No a un complotto a più ampio raggio, diversi elementi inquietanti
Dopo un'inchiesta avviata alla fine di maggio e che ha visto l'impegno dei vari gradi della giustizia inquirente vaticana oltre che delle forze dell'ordine interne alle mura leonine – la Gendarmeria, che ha compiti di controspionaggio – si esclude ancora una volta che vi sia stato un complotto a più ampio raggio – nonostante siano diversi gli omissis sui nomi – ma di elementi inquietanti ne vengono fuori diversi. A partire dall'assegno di 100mila euro intestato al Papa e rinvenuto nell'appartamento di Gabriele, il cui incasso sarebbe stato quantomeno difficile. Poi il fatto che il padre spirituale dell'ex aiutante di camera abbia bruciato i documenti riservati che gli erano stati consegnati dopo che erano stati sottratti al Pontefice. Cui si aggiunge la ricostruzione della drammatica riunione del 21 maggio nell'appartamento papale (all'indomani della pubblicazione del libro best seller di Gianluigi Nuzzi "Sua Santità", giornalista incontrato da Gabriele) dove il segretario personale di benedetto XVI, mons. Gaenswein mosse delle accuse (fondate) a Gabriele, in merito a documenti trafugati. Il tutto condito da da perizie psichiatriche e perquisizioni.

«L'ho fatto per far sapere al Papa ciò che accade intorno al lui»
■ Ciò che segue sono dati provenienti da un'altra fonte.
(** X5.  For an entry with a numeric time stamp [t], at any time [now]:
    [readCache] returns the [data] of the entry ([undefined] when the entry
    has none) when [t] is not 0 and [now - t] is at most the time-to-live,
    the bound included and a stamp in the future too, and [null]
    otherwise; a stamp of 0 is read as no stamp.  The first render starts
    [ready] exactly when what was returned is truthy: an empty list is, a
    missing or empty [data] is not. *)
Theorem X5_readCache_numeric_stamp (rt : Runtime) (now : Z) (props : list string)
    (st : Storage) (raw : string) (fields : list (string * value)) (t : Z) :
  accessible st = true →
  entries st !! cacheKey props = Some raw →
  raw ≠ "" →
  JSON_parse rt raw = Ok (VObj fields) →
  lookup_field "at" fields = Some (VNum t) →
  let cached :=
    if negb (t =? 0)%Z && (now - t <=? CACHE_TTL_MS)%Z
    then default VUndefined (lookup_field "data" fields) else VNull in
  readCache rt now (cacheKey props) st = (st, Ok cached)
  ∧ first_render rt now props st
    = Ok {| repos := props; items := cached;
            status := if truthy cached then st_ready else st_loading;
            error := VNull; mounted := false; cycles := [];
            localStorage := st |}.
Proof.
  intros Hacc Hraw Hne Hparse Hat cached.
  assert (readCache rt now (cacheKey props) st = (st, Ok cached)) as Hread.
  { rewrite readCache_eq, Hacc, Hraw, Hparse.
    destruct (String.eqb_spec raw "") as [?|_]; [done|]. simpl.
    rewrite Hat. simpl. subst cached.
    destruct (Z.eqb_spec t 0) as [?|_]; [done|]. simpl.
    by destruct (Z.ltb_spec CACHE_TTL_MS (now - t)),
                (Z.leb_spec (now - t) CACHE_TTL_MS); (done || lia). }
  split; [done|]. unfold first_render. by rewrite Hread.
Qed.

Lemma X5_readCache_numeric_stamp_witness :
  let st := Demo.store [("gh:repos:",
                         Demo.stringify (VObj [("at", VNum 1700000000000);
                                               ("data", VArr [])]))] in
  readCache Demo.runtime 1699999999999 (cacheKey []) st = (st, Ok (VArr [])).
Proof.
  exact (proj1 (X5_readCache_numeric_stamp Demo.runtime 1699999999999 []
                  (Demo.store [("gh:repos:",
                                Demo.stringify (VObj [("at", VNum 1700000000000);
                                                      ("data", VArr [])]))])
                  (Demo.stringify (VObj [("at", VNum 1700000000000); ("data", VArr [])]))
                  [("at", VNum 1700000000000); ("data", VArr [])]
                  1700000000000 eq_refl eq_refl ltac:(discriminate) eq_refl eq_refl)).
Defined.

(** ** Requests, summaries and cards *)

(** X6.  The promise of an identifier fulfils exactly when the network
    answered with a success status and a body that decodes to something
    other than [null] or [undefined]: nothing else is checked, and a body
    that lacks the fields still makes a summary. *)
Theorem X6_request_fulfils_iff (rt : Runtime) (r : string) (net : FetchOutcome) :
  (∃ s, repoPromise rt r net = Ok s)
  ↔ ∃ res j, net = Ok res ∧ res_ok res = true ∧ res_json res = Ok j
             ∧ j ≠ VNull ∧ j ≠ VUndefined.
Proof.
  split.
  - intros [s Hs].
    destruct (repoPromise_Ok rt r net s Hs) as (j & Hj & Hnull & Hundef & _).
    unfold fetchRepo, mbind, result_bind in Hj.
    destruct net as [res|]; [|done].
    destruct (res_ok res) eqn:Hok; simpl in Hj; [|done].
    by exists res, j.
  - intros (res & j & -> & Hok & Hjson & Hnull & Hundef).
    exists (RepoSummary rt r j). apply repoPromise_fulfils; [|done|done].
    unfold fetchRepo. simpl. by rewrite Hok.
Qed.

(** X7.  The card of a fulfilled request, once built, shows what the
    response carried: its full name, turned into a string, as key, its
    address as link, its name, its language and its description when they
    are truthy and not otherwise, the compact form of its three counts, and
    the local date of its last push.  The card is built, and React takes
    it in, whenever the nine fields of the response are primitives. *)
Theorem X7_card_shows_the_response (rt : Runtime) (r : string)
    (net : FetchOutcome) (s : value) :
  repoPromise rt r net = Ok s →
  ∃ j full_name language description stars forks issues pushed_at,
    fetchRepo rt r net = Ok j
    ∧ GetV rt j "full_name" = Ok full_name
    ∧ GetV rt j "language" = Ok language
    ∧ GetV rt j "description" = Ok description
    ∧ GetV rt j "stargazers_count" = Ok stars
    ∧ GetV rt j "forks_count" = Ok forks
    ∧ GetV rt j "open_issues_count" = Ok issues
    ∧ GetV rt j "pushed_at" = Ok pushed_at
    ∧ (∀ c, card rt s = Ok c →
         React.element_key rt full_name = Ok (card_key c)
         ∧ GetV rt j "html_url" = Ok (card_href c)
         ∧ GetV rt j "name" = Ok (card_name c)
         ∧ card_language c = (if truthy language then Some language else None)
         ∧ card_description c
           = (if truthy description then Some description else None)
         ∧ compact rt stars = Ok (card_stars c)
         ∧ compact rt forks = Ok (card_forks c)
         ∧ compact rt issues = Ok (card_issues c)
         ∧ ∃ date, ToPrimitive rt hint_number pushed_at = Ok date
                   ∧ card_updated c = toLocaleDateString rt date)
    ∧ (plain_body rt j → ∃ c, card rt s = Ok c ∧ reconcile_card rt c = Ok tt).
Proof.
  intros Hs.
  destruct (repoPromise_Ok rt r net s Hs) as (j & Hj & Hnull & Hundef & ->).
  exists j, (field_of rt j "full_name"), (field_of rt j "language"),
    (field_of rt j "description"), (field_of rt j "stargazers_count"),
    (field_of rt j "forks_count"), (field_of rt j "open_issues_count"),
    (field_of rt j "pushed_at").
  rewrite !(GetV_field rt j _ Hnull Hundef).
  repeat (split; [done|]). split.
  - intros c Hc.
    destruct (card_shows rt r j c Hc)
      as (Hhref & Hname & Hlang & Hdesc & Hstars & Hforks & Hissues & Hdate & Hkey).
    rewrite Hhref, Hname. by repeat split.
  - apply card_plain.
Qed.

Lemma X7_card_shows_the_response_witness :
  ∃ c, card Demo.runtime
         (VObj [("id", VStr "a/b"); ("name", VStr "b"); ("full_name", VStr "a/b");
                ("html_url", VStr "https://github.com/a/b"); ("description", VNull);
                ("stargazers_count", VNum 1); ("forks_count", VNum 56);
                ("open_issues_count", VNum 3);
                ("pushed_at", VStr "2024-01-01T00:00:00Z"); ("language", VStr "Go")])
       = Ok c
       ∧ card_key c = Some "a/b" ∧ card_stars c = "1".
Proof.
  destruct (X7_card_shows_the_response Demo.runtime "a/b"
              (Demo.ok_response (Demo.body "b" "a/b" 1)) _ eq_refl)
    as (j & f & l & d & n1 & n2 & n3 & p & Hj & Hf & _ & _ & Hn1 & _ & _ & _ & Hshows & Hplain).
  destruct Hplain as (c & Hc & _).
  { injection Hj as <-. split; [discriminate|]. split; [discriminate|].
    repeat constructor. }
  exists c. split; [exact Hc|].
  destruct (Hshows c Hc) as (Hkey & _ & _ & _ & _ & Hstars & _).
  injection Hj as <-. injection Hf as <-. injection Hn1 as <-.
  split; [by injection Hkey|by injection Hstars].
Defined.

(** ** The cache key *)

(** X8.  Two lists of identifiers share a cache key only when they are the
    same list: no list is served the entry of another.  (Strings that are
    not identifiers can collide: one with a comma in it is joined to the
    same key as its two halves.) *)
Theorem X8_cache_key_determines_identifiers (l l' : list string) :
  Forall identifier l → Forall identifier l' →
  cacheKey l = cacheKey l' →
  l = l'.
Proof. apply cacheKey_inj. Qed.

Lemma X8_cache_key_determines_identifiers_witness :
  ["foo/bar"; "a/b"] = ["foo/bar"; "a/b"].
Proof.
  refine (X8_cache_key_determines_identifiers ["foo/bar"; "a/b"]
            ["foo/bar"; "a/b"] _ _ eq_refl);
    repeat constructor; discriminate.
Defined.

(** ** The counter, counted *)

Lemma Counter_clicks k n :
  Counter.run (replicate k Counter.Click) n = (n + Z.of_nat k)%Z.
Proof.
  revert n. induction k as [|k IH]; intros n; simpl.
  - unfold Counter.run. simpl. lia.
  - unfold Counter.run in *. simpl. rewrite IH. unfold Counter.onClick. lia.
Qed.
Insomma, un quadro a tinte fosche che per settimane è stato perlopiù negato ma che adesso viene allo scoperto con tutto il suo carico simbolico. Gabriele assicura che non ha fatto mai nulla per denaro (e questo è riscontrato) ma solo per poter far conoscere al Papa tutto quello che accadeva attorno a lui, facendo copie di documenti: «mi sentivo un infiltrato dello Spirito Santo nella Chiesa» avrebbe affermato in uno degli interrogatori. Della vicenda si tornerà a parlare a lungo, anche perché sugli altri possibili capi di imputazione (come per esempio il tradimento) si continua a indagare, così come sullo stesso reato per cui è stato deciso il rinvio a giudizio.

L'ipotesi di un perdono del Papa
Non se ne parlerà prima del 20 settembre, data di riavvio dell'attività del Tribunale: prima di allora potrebbero arrivare anche delle sorprese, come il perdono del Papa. Già perché un processo comporta comunque un pubblico dibattimento, che in molti Oltretevere reputano rischioso e quindi improbabile. In ogni caso – come ha detto il portavoce padre Lombardi – da parte di Ratzinger c'è volontà di trasparenza, e i documenti resi noti dal Vaticano oggi rappresentano comunque un salto di qualità non da poco.